Sunday, July 4, 2010
Time just doesn’t fly – It just zooms past you.
It’s been almost half a year since my initial diagnosis. A year ago, I wouldn’t ever expect that by this time of the year, my life will have taken a 360-degree turn, that my priorities will change, that my own strength will be tested and that I will be re-thinking what my real purpose is.
A lot of pozzies cry, right after finding out. It took me six months to cry. I cried yesterday. It was six months worth of crying. And it felt good.

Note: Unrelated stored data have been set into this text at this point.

(* ===== verification/RingMachine.v ===== *)
(** Any number of producer threads inside [lmk_ring_enqueue] and the one
    consumer, interleaved at every atomic access of [Ring.v].  The machine
    implements a bounded FIFO queue: a claim enqueues, a consume dequeues, and
    the "ring full" answer is given only by a full queue. *)
From S2P Require Import Prelude Types Ring.
Local Open Scope Z_scope.

(** ** Abstract specification: a bounded FIFO queue *)

Inductive fifo_step (capacity : Z) : list log_view -> ring_event -> list log_view -> Prop :=
  | fifo_tau q : fifo_step capacity q EvTau q
  | fifo_enq q v : Z.of_nat (length q) < capacity -> fifo_step capacity q (EvEnq v) (q ++ [v])
  | fifo_full q : Z.of_nat (length q) = capacity -> fifo_step capacity q EvFull q
  | fifo_deq q v : fifo_step capacity (v :: q) (EvDeq v) q.

(** ** The concurrent machine *)

(** A thread inside a call [lmk_ring_enqueue(ring, head, mask, rec, handler_name)]. *)
Record enq_thread := mk_enq_thread {
  et_rec : lmk_log_record;
  et_handler : string;
  et_pc : enq_pc
}.

(** The consumer between [lmk_ring_peek_slot] and [lmk_ring_consume]. *)
Inductive cons_pc :=
  | ConsPeek
  | ConsRead                     (* peek returned the slot              *)
  | ConsConsume (v : log_view).  (* the slot's request has been read    *)

Record ring_state := mk_ring_state {
  rs_mem : ring_mem;
  rs_tail : Z;
  rs_cons : cons_pc;
  rs_prods : gmap nat enq_thread
}.

Definition set_pc (th : enq_thread) (pc : enq_pc) : enq_thread :=
  mk_enq_thread (et_rec th) (et_handler th) pc.

Definition ring_start (k : nat) : ring_state :=
  mk_ring_state (mk_ring_mem (lmk_ring_init (ring_alloc (cap k)) (cap k)) 0) 0 ConsPeek ∅.

Inductive ring_step (mask : Z) : ring_state -> ring_event -> ring_state -> Prop :=
  | step_call s tid rec h :
      rs_prods s !! tid = None -> wf_record rec ->
      ring_step mask s EvTau
        (mk_ring_state (rs_mem s) (rs_tail s) (rs_cons s)
           (<[tid := mk_enq_thread rec h EnqLoadHead]> (rs_prods s)))
  | step_enq s tid th weak m' pc' ev :
      rs_prods s !! tid = Some th ->
      enq_step mask (et_rec th) (et_handler th) weak (rs_mem s) (et_pc th) = (m', pc', ev) ->
      ring_step mask s ev
        (mk_ring_state m' (rs_tail s) (rs_cons s) (<[tid := set_pc th pc']> (rs_prods s)))
  | step_return s tid th r :
      rs_prods s !! tid = Some th -> et_pc th = EnqDone r ->
      ring_step mask s EvTau
        (mk_ring_state (rs_mem s) (rs_tail s) (rs_cons s) (delete tid (rs_prods s)))
  | step_peek s slot :
      rs_cons s = ConsPeek -> lmk_ring_peek_slot mask (rs_tail s) (rs_mem s) = Some slot ->
      ring_step mask s EvTau (mk_ring_state (rs_mem s) (rs_tail s) ConsRead (rs_prods s))
  | step_read s :
      rs_cons s = ConsRead ->
      ring_step mask s EvTau
        (mk_ring_state (rs_mem s) (rs_tail s)
           (ConsConsume (view_of_request (req (mem_slot mask (rs_tail s) (rs_mem s)))))
           (rs_prods s))
  | step_consume s v m' tail' :
      rs_cons s = ConsConsume v -> lmk_ring_consume mask (rs_tail s) (rs_mem s) = (m', tail') ->
      ring_step mask s (EvDeq v) (mk_ring_state m' tail' ConsPeek (rs_prods s)).

(** ** The invariant relating a ring state to the abstract queue *)

(** The ticket a thread owns: claimed by its compare-exchange, not yet published. *)
Definition claim (pc : enq_pc) : option Z :=
  match pc with
  | EnqMeta pos | EnqData pos | EnqNul pos | EnqPublish pos => Some pos
  | _ => None
  end.

Definition meta_ok (th : enq_thread) (r : lmk_log_request) : Prop :=
  req_log_level r = rec_log_level (et_rec th) /\ req_line_no r = rec_line_no (et_rec th) /\
  req_file_name r = rec_file_name (et_rec th) /\ req_handler_name r = et_handler th.

Definition text_ok (th : enq_thread) (r : lmk_log_request) : Prop :=
  let n := Z.to_nat (copy_len (et_rec th)) in
  take n (req_data r) = take n (rec_data (et_rec th)).

(** How much of the payload the owner of a slot has already written. *)
Definition payload_ok (th : enq_thread) (r : lmk_log_request) : Prop :=
  match et_pc th with
  | EnqData _ => meta_ok th r
  | EnqNul _ => meta_ok th r /\ text_ok th r
  | EnqPublish _ => view_of_request r = view_of_record (et_rec th) (et_handler th)
  | _ => True
  end.

Definition buf_ok (sl : lmk_ring_slot) : Prop :=
  length (req_data (req sl)) = Z.to_nat LMK_LOG_MSG_MAX_SIZE.

Section invariant.
Context (k : nat).

Definition slot_ok (s : ring_state) (q : list log_view) (i : Z) : Prop :=
  let t := rs_tail s + i in
  let sl := mem_slot (mask_of k) t (rs_mem s) in
  match q !! Z.to_nat i with
  | None => sequence sl = t
  | Some v =>
      (sequence sl = t + 1 /\ view_of_request (req sl) = v) \/
      (sequence sl = t /\ exists tid th, rs_prods s !! tid = Some th /\
         claim (et_pc th) = Some t /\ view_of_record (et_rec th) (et_handler th) = v)
  end.

Definition owns_ok (s : ring_state) (q : list log_view) (th : enq_thread) (pos : Z) : Prop :=
  let sl := mem_slot (mask_of k) pos (rs_mem s) in
  rs_tail s <= pos < rs_tail s + Z.of_nat (length q) /\
  sequence sl = pos /\ payload_ok th (req sl).

Definition thread_ok (s : ring_state) (q : list log_view) (th : enq_thread) : Prop :=
  wf_record (et_rec th) /\
  match et_pc th with
  | EnqLoadHead | EnqDone _ => True
  | EnqLoadSeq pos => 0 <= pos <= rs_tail s + Z.of_nat (length q)
  | EnqCas pos =>
      0 <= pos <= rs_tail s + Z.of_nat (length q) /\
      (pos = rs_tail s + Z.of_nat (length q) -> Z.of_nat (length q) < cap k)
  | EnqMeta pos | EnqData pos | EnqNul pos | EnqPublish pos => owns_ok s q th pos
  end.

Definition cons_ok (s : ring_state) (q : list log_view) : Prop :=
  match rs_cons s with
  | ConsPeek => True
  | ConsRead => 0 < Z.of_nat (length q) /\
      sequence (mem_slot (mask_of k) (rs_tail s) (rs_mem s)) = rs_tail s + 1
  | ConsConsume v => q !! 0%nat = Some v /\
      sequence (mem_slot (mask_of k) (rs_tail s) (rs_mem s)) = rs_tail s + 1
  end.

It was just six months, but all the realizations lately are far more than what I made in the first thirty so years of my life. I would be a hypocrite to say that if I can just rewind my life, I would not change a thing in the past. Had I not submitted myself to the test six months ago, I would not have found out early. And I will have been lying in death bed a couple of months from now. But I go back to that day, when God pushed me a bit to see that sign: GET TESTED.
HIV has taken a lot from me - and God knows how much I pray hard for the cure. It may come. It may not. And we decide if we want to move on. Or not.
And Meredith Grey once said, that at some point, you have to make a decision. Boundaries don't keep other people out. They fence you in. Life is messy. That's how we're made. So, you can waste your lives drawing lines. Or you can live your life crossing them.
That's why I'm not making HIV a fence. I'm crossing that line. It's just so bad - that at this time, I need to cross it alone.